## Problem statement
Nothing but the line with "as (_ & Hf & _ & Hn)." and the lines after it, through the end of the records below, is to be repeated, exactly as it is.

Records for processing: Begin

(* ===== verification/Snapshot.v ===== *)
(** * The central publisher's snapshot (cmd/kube-ovn-dra-kubeletplugin/publisher.go)

    The publisher turns the informer stores into pools, one per Subnet, and reports
    Subnets without a free address with an Event.  A store lists its objects in any
    order; objects of another type than the informer's are [None]. *)

From S2P Require Import Prelude K8s Subnet Held Pools Profile.

(** An Event on a Subnet. *)
Inductive SubnetEvent :=
  | SubnetFull (name : string)
  | SubnetAvailable (name : string).

Section with_packages.
Context `{K : K8s} `{G : GoImpl}.

Record snapshotter := {
  snap_driverName : string;
  snap_capacity : bool;
  snap_subnets : list (option Unstructured);
  snap_vlans : string → result (option (option Unstructured));
  snap_ips : list (option Unstructured);
  snap_claims : list (option ResourceClaim);
  snap_owners : OwnersOf;
}.

(** The Vlan of a Subnet, from the informer's store. *)
Definition snap_vlan (s : snapshotter) (name : string) : result VlanInfo :=
  match snap_vlans s name with
  | Err e => Err e
  | Ok None => Err (NotFound name)
  | Ok (Some None) => Err (Errorf "vlan %q has unexpected type %T" [name])
  | Ok (Some (Some u)) => Ok (ParseVlan u)
  end.

(** The Subnet of an object, if it is to be published. *)
Definition snap_subnet (s : snapshotter) (obj : option Unstructured) : option Subnet :=
  match obj with
  | None => None
  | Some u =>
      if negb (has_spec u) then None
      else match ParseSubnet u (snap_vlan s) with
           | Err _ => None
           | Ok subnet => match Publishable subnet with Some _ => None | None => Some subnet end
           end
  end.

(** [sort.Slice] by name; a cluster's Subnets have distinct names, so the order of
    equal ones does not matter. *)
Definition name_le (s t : Subnet) : Prop := String.leb (Subnet_Name s) (Subnet_Name t) = true.
#[global] Instance name_le_dec s t : Decision (name_le s t).
Proof. unfold name_le. apply _. Defined.

Definition snap_sorted (s : snapshotter) : list Subnet :=
  merge_sort name_le (omap (snap_subnet s) (snap_subnets s)).

Definition snap_iprefs (s : snapshotter) : list IPRef :=
  omap (λ obj, match obj with
               | Some u => let '(ref, ok) := ParseIPObject u in if ok then Some ref else None
               | None => None
               end) (snap_ips s).

(** The Subnets with their held addresses, when capacities are published. *)
Definition snap_counted (s : snapshotter) : list Subnet :=
  if snap_capacity s
  then ApplyHeld (snap_sorted s) (snap_driverName s) (omap id (snap_claims s)) (snap_iprefs s) (snap_owners s)
  else snap_sorted s.

(** ** Events on full Subnets *)

(** The loop of [update]: the new set and the events, in order. *)
Fixpoint update_loop (old : gset string) (subnets : list Subnet) (full : gset string) :
    gset string * list SubnetEvent :=
  match subnets with
  | [] => (full, [])
  | s :: subnets =>
      if Full s then
        let '(full, events) := update_loop old subnets ({[Subnet_Name s]} ∪ full) in
        (full, if decide (Subnet_Name s ∈ old) then events else SubnetFull (Subnet_Name s) :: events)
      else if decide (Subnet_Name s ∈ old) then
        let '(full, events) := update_loop old subnets full in
        (full, SubnetAvailable (Subnet_Name s) :: events)
      else update_loop old subnets full
  end.

Definition fullSubnets_update (full : gset string) (subnets : list Subnet) : gset string * list SubnetEvent :=
  update_loop full subnets ∅.

(** The pools, and what the tracker of full Subnets, if there is one, becomes and records. *)
Definition resources (s : snapshotter) (full : option (gset string)) :
    DriverResources * option (gset string) * list SubnetEvent :=
  let subnets := snap_counted s in
  let '(full, events) :=
    match snap_capacity s, full with
    | true, Some f => let '(f, events) := fullSubnets_update f subnets in (Some f, events)
    | _, full => (full, [])
    end in
  ({| Pools_of := Pools subnets (snap_capacity s) |}, full, events).

End with_packages.
Arguments snapshotter : clear implicits.

(** ** The names of a pod's addresses

    [now] is the clock in nanoseconds; the cache keeps an answer for [podOwnersTTL]. *)
Definition podOwnersTTL : Z := 60000000000.

Record podOwnersEntry := { entry_names : list string; entry_expires : Z }.

Definition owners (cache : gmap string podOwnersEntry) (now now' : Z) (get : string → string → result Pod)
    (namespace pod : string) : list string * gmap string podOwnersEntry :=
  let key := namespace +:+ "/" +:+ pod in
  let cached := match cache !! key with
                | Some e => if (now <? entry_expires e)%Z then Some (entry_names e) else None
                | None => None
                end in
  match cached with
  | Some names => (names, cache)
  | None =>
      let store names := (names, <[key := {| entry_names := names; entry_expires := (now' + podOwnersTTL)%Z |}]> cache) in
      match get namespace pod with
      | Ok got =>
          let vm := default EmptyString (Pod_Labels got !! "vm.kubevirt.io/name") in
          store (pod :: if bool_decide (vm = EmptyString) then [] else [vm])
      | Err e => if IsNotFound e then store [pod] else ([pod], cache)
      end
  end.

(** ** Properties *)

Section properties.
Context `{K : K8s} `{G : GoImpl}.
Implicit Types s : snapshotter.

(** The Subnets the publisher publishes. *)
Definition published s : list Subnet := omap (snap_subnet s) (snap_subnets s).

(** What a Subnet is published as: with its held addresses when capacities are on. *)
Definition counted s (t : Subnet) : Subnet :=
  if snap_capacity s
  then spec_subnet (snap_driverName s) (omap id (snap_claims s)) (snap_iprefs s) (snap_owners s) t
  else t.

Lemma sorted_perm s : snap_sorted s ≡ₚ published s.
Proof. apply merge_sort_Permutation. Qed.

Lemma snap_counted_spec s :
  NoDup (Subnet_Name <$> published s) → snap_counted s = counted s <$> snap_sorted s.
Proof.
  intros Hnd. unfold snap_counted, counted. destruct (snap_capacity s); [|by rewrite list_fmap_id].
  apply ApplyHeld_spec. by rewrite sorted_perm.
Qed.

Lemma counted_name s t : Subnet_Name (counted s t) = Subnet_Name t.
Proof. unfold counted. by destruct (snap_capacity s). Qed.

Lemma snap_counted_names s :
  NoDup (Subnet_Name <$> published s) → NoDup (Subnet_Name <$> snap_counted s).
Proof.
  intros Hnd. rewrite snap_counted_spec by done. rewrite <- list_fmap_compose.
  rewrite (list_fmap_ext _ Subnet_Name (snap_sorted s)) by (intros; apply counted_name).
  by rewrite sorted_perm.
Qed.

Lemma published_elem s t :
  t ∈ published s ↔ ∃ u, Some u ∈ snap_subnets s ∧ has_spec u = true ∧
    ParseSubnet u (snap_vlan s) = Ok t ∧ Publishable t = None.
Proof.
  unfold published. rewrite list_elem_of_omap. split.
  - intros ([u|] & Hu & Hs); [|done]. exists u. split; [done|]. simpl in Hs.
    destruct (has_spec u); [|done]. simpl in Hs. destruct (ParseSubnet u _) as [t'|]; [|done].
    destruct (Publishable t') eqn:E; [done|]. by injection Hs as ->.
  - intros (u & Hu & Hsp & Hp & Hpub). exists (Some u). split; [done|]. simpl. by rewrite Hsp, Hp, Hpub.
Qed.

(** C35: the publisher publishes one pool for every Subnet that parses and can back a NIC,
    and no other, whatever the order of the informer stores and maps: the pool of the
    Subnet with its addresses counted as the specification counts them. A Subnet that
    does not parse, for example because its Vlan is missing, only leaves out its own pool. *)
Theorem resources_pools s full name p :
  NoDup (Subnet_Name <$> published s) →
  Pools_of (resources s full).1.1 !! name = Some p ↔
  ∃ u t, Some u ∈ snap_subnets s ∧ has_spec u = true ∧ ParseSubnet u (snap_vlan s) = Ok t ∧
    Publishable t = None ∧ Subnet_Name t = name ∧ p = Pool_for (counted s t) (snap_capacity s).
Proof.
  intros Hnd. assert (Pools_of (resources s full).1.1 = Pools (snap_counted s) (snap_capacity s)) as ->.
  { unfold resources. destruct (snap_capacity s), full; [|done..]. by destruct (fullSubnets_update _ _). }
  rewrite Pools_lookup by (by apply snap_counted_names). rewrite snap_counted_spec by done.
  setoid_rewrite list_elem_of_fmap. setoid_rewrite sorted_perm. setoid_rewrite published_elem. split.
  - intros (t' & (t & -> & u & Hu & Hsp & Hp & Hpub) & <- & ->). exists u, t. by rewrite counted_name.
  - intros (u & t & Hu & Hsp & Hp & Hpub & <- & ->). exists (counted s t). rewrite counted_name.
    split; [|done]. exists t. eauto 10.
Qed.

(** ** Events *)

(** Some Subnet of that name is full, or not. *)
Definition some_full (b : bool) (n : string) (subnets : list Subnet) : Prop :=
  ∃ t, t ∈ subnets ∧ Subnet_Name t = n ∧ Full t = b.

Lemma some_full_cons b n t subnets :
  some_full b n (t :: subnets) ↔ (Subnet_Name t = n ∧ Full t = b) ∨ some_full b n subnets.
Proof.
  unfold some_full. setoid_rewrite elem_of_cons. split.
  - intros (t' & [->|Ht'] & Hn & Hf); [by left|right; eauto].
  - intros [[Hn Hf]|(t' & Ht' & Hn & Hf)]; eauto.
Qed.

Lemma some_full_nil b n : some_full b n [] ↔ False.
Proof. split; [|done]. by intros (t & Ht%not_elem_of_nil & _). Qed.

Lemma update_loop_spec old subnets full full' events :
  update_loop old subnets full = (full', events) → NoDup (Subnet_Name <$> subnets) →
  (∀ n, n ∈ full' ↔ n ∈ full ∨ some_full true n subnets) ∧
  (∀ n, SubnetFull n ∈ events ↔ (n ∉ old) ∧ some_full true n subnets) ∧
  (∀ n, SubnetAvailable n ∈ events ↔ n ∈ old ∧ some_full false n subnets) ∧
  NoDup events.
Proof.
  revert full events. induction subnets as [|t subnets IH]; intros full events; cbn [update_loop].
  { intros [= <- <-] _. setoid_rewrite some_full_nil. setoid_rewrite elem_of_nil. split_and!; [tauto..|constructor]. }
  intros E. rewrite fmap_cons, NoDup_cons. intros [Ht Hnd].
  assert (∀ b, ¬ some_full b (Subnet_Name t) subnets) as Hfresh.
  { intros b (t' & Ht' & Hn & _). apply Ht. rewrite <- Hn. by apply list_elem_of_fmap_2. }
  setoid_rewrite some_full_cons. destruct (Full t) eqn:Hf.
  - destruct (update_loop old subnets _) as [f evs] eqn:El. injection E as <- <-.
    destruct (IH _ _ El Hnd) as (H1 & H2 & H3 & H4). setoid_rewrite elem_of_union in H1.
    setoid_rewrite elem_of_singleton in H1. split_and!.
    + intros n. rewrite H1. naive_solver.
    + intros n. case_decide; rewrite ?elem_of_cons, H2; naive_solver.
    + intros n. case_decide; rewrite ?elem_of_cons, H3; naive_solver.
    + case_decide; [done|]. constructor; [|done]. rewrite H2. intros [_ Hx]. by apply (Hfresh true).
  - case_decide as Ho.
    + destruct (update_loop old subnets full) as [f evs] eqn:El. injection E as <- <-.
      destruct (IH _ _ El Hnd) as (H1 & H2 & H3 & H4). split_and!.
      * intros n. rewrite H1. naive_solver.
      * intros n. rewrite elem_of_cons, H2. naive_solver.
      * intros n. rewrite elem_of_cons, H3. naive_solver.
      * constructor; [|done]. rewrite H3. intros [_ Hx]. by apply (Hfresh false).
    + destruct (IH _ _ E Hnd) as (H1 & H2 & H3 & H4). split_and!; [| | |done]; intros n;
        rewrite ?H1, ?H2, ?H3; naive_solver.
Qed.

(** A snapshot records an Event for a Subnet exactly when its being full changed
    since the last one, and at most one; afterwards the tracker holds exactly the full
    Subnets of the snapshot. *)
Theorem fullSubnets_events full subnets full' events :
  fullSubnets_update full subnets = (full', events) → NoDup (Subnet_Name <$> subnets) →
  (∀ n, n ∈ full' ↔ some_full true n subnets) ∧
  (∀ n, SubnetFull n ∈ events ↔ n ∈ full' ∧ n ∉ full) ∧
  (∀ n, SubnetAvailable n ∈ events ↔ n ∈ full ∧ some_full false n subnets) ∧
  NoDup events.
Proof.
  intros E Hnd. destruct (update_loop_spec _ _ _ _ _ E Hnd) as (H1 & H2 & H3 & H4).
  assert (∀ n, n ∈ full' ↔ some_full true n subnets) as H1'.
  { intros n. rewrite H1. split; [intros [Hn%not_elem_of_empty|]; done|by right]. }
  split_and!; [done| |done|done]. intros n. rewrite H2, H1'. tauto.
Qed.

End properties.

(** ** An example: one Subnet without free addresses, one whose Vlan is missing *)
Module example.

Definition snap : snapshotter := {|
  snap_driverName := "nic.resource.kube-ovn.io"; snap_capacity := true;
  snap_subnets := [Some (Profile.example.subnet "b" "v9"); None; Some (Profile.example.subnet "a" "")];
  snap_vlans _ := Ok None; snap_ips := []; snap_claims := []; snap_owners _ pod := [pod] |}.

End example.

Lemma resources_pools_witness :
  Pools_of (resources (K := k8s_model) (G := go_model) example.snap (Some ∅)).1.1 !! "a" =
  Some (Pool_for (K := k8s_model)
    (counted (K := k8s_model) example.snap (Profile.example.subnet_of "a" 0 "")) true).
Proof.
  apply (resources_pools (K := k8s_model) (G := go_model) example.snap (Some ∅)).
  - vm_compute. apply NoDup_singleton.
  - exists (Profile.example.subnet "a" ""), (Profile.example.subnet_of "a" 0 "").
    split; [right; right; left|]. repeat split; vm_compute; reflexivity.
Defined.

Lemma fullSubnets_events_witness :
  (∀ n, SubnetFull n ∈ [SubnetFull "a"] ↔ n ∈ ({["a"]} : gset string) ∧ n ∉ (∅ : gset string)) ∧
  NoDup [SubnetFull "a"].
Proof.
  destruct (fullSubnets_events ∅ [Profile.example.subnet_of "a" 0 ""] {["a"]} [SubnetFull "a"])
    as (_ & Hf & _ & Hn).
  - vm_compute. reflexivity.
  - apply NoDup_singleton.
  - split; [exact Hf|exact Hn].
Defined.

Records for processing: End

## Answer space
    as (_ & Hf & _ & Hn).
  - vm_compute. reflexivity.
  - apply NoDup_singleton.
  - split; [exact Hf|exact Hn].
Defined.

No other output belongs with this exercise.